- _WHAT IS REQUIRED_:
Tally the lines containing "change" in this data. Respond with the tally alone.

[Dataset entries]
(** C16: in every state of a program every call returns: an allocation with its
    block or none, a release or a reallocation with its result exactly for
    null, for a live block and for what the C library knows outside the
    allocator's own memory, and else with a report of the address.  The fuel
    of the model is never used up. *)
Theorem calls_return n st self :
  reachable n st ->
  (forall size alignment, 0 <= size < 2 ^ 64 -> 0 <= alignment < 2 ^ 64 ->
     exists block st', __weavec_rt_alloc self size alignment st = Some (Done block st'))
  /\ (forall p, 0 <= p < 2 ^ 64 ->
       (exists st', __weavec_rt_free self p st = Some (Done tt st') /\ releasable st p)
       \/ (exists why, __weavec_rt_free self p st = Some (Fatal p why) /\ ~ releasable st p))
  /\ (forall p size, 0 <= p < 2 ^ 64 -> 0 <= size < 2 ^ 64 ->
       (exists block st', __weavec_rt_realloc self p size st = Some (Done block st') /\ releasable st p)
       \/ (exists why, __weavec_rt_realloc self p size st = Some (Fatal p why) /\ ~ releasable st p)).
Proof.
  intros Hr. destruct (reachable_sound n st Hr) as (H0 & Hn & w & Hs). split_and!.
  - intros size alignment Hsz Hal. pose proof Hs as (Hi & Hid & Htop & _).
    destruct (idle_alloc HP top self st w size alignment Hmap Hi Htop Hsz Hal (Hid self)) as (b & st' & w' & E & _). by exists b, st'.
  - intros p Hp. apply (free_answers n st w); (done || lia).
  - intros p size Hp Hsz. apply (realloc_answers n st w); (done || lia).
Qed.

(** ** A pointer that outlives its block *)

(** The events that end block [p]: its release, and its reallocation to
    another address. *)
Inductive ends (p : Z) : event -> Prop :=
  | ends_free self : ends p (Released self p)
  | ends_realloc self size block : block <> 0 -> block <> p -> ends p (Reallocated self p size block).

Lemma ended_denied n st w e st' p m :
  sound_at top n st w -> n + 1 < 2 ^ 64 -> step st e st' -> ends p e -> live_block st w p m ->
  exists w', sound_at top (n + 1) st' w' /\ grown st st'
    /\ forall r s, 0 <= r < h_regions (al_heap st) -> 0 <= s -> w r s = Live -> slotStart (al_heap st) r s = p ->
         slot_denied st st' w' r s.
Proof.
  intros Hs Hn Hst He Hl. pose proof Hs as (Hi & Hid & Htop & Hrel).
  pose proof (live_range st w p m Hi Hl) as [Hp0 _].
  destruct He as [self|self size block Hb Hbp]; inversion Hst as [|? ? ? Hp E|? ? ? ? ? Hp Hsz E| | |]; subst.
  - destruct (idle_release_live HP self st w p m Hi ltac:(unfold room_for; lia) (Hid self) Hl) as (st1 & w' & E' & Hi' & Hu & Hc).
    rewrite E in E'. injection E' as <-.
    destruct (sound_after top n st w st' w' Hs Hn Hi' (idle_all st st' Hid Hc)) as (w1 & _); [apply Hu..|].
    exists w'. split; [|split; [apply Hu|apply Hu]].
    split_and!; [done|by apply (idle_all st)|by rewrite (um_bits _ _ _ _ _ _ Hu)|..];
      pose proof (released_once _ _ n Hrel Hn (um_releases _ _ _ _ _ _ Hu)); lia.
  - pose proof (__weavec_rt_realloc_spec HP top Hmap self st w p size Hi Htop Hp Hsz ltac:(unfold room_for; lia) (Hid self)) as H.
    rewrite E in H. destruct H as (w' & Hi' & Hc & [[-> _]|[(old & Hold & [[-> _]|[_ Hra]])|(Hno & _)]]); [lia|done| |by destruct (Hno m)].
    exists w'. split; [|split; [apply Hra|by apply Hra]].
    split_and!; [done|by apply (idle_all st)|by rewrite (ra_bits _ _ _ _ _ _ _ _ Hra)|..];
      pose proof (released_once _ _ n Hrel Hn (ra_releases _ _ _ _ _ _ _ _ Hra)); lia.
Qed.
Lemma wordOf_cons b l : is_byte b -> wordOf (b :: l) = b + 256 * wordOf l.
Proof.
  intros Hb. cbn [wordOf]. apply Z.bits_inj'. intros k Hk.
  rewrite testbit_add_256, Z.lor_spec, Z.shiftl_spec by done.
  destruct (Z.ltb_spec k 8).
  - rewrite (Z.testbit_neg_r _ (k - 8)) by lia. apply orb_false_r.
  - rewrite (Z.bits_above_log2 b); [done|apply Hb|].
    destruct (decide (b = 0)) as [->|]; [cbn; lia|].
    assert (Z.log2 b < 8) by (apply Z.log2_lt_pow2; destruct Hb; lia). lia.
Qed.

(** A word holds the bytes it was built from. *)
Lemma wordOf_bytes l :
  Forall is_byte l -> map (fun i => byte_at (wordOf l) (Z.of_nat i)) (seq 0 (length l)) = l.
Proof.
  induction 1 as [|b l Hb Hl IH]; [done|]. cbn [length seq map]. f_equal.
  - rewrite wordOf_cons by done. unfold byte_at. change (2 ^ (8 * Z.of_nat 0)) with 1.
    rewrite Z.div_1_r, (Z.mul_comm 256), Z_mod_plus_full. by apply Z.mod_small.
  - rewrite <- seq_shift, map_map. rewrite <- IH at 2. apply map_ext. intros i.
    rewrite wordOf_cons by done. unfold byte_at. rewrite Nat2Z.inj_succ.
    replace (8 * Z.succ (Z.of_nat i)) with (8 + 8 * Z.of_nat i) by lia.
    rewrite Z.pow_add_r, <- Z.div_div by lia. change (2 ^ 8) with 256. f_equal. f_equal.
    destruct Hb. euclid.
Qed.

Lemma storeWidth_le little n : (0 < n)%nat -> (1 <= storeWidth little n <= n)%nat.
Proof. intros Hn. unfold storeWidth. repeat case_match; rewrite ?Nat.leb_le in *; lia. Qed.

- _ANSWER TO THE EXERCISE_:
2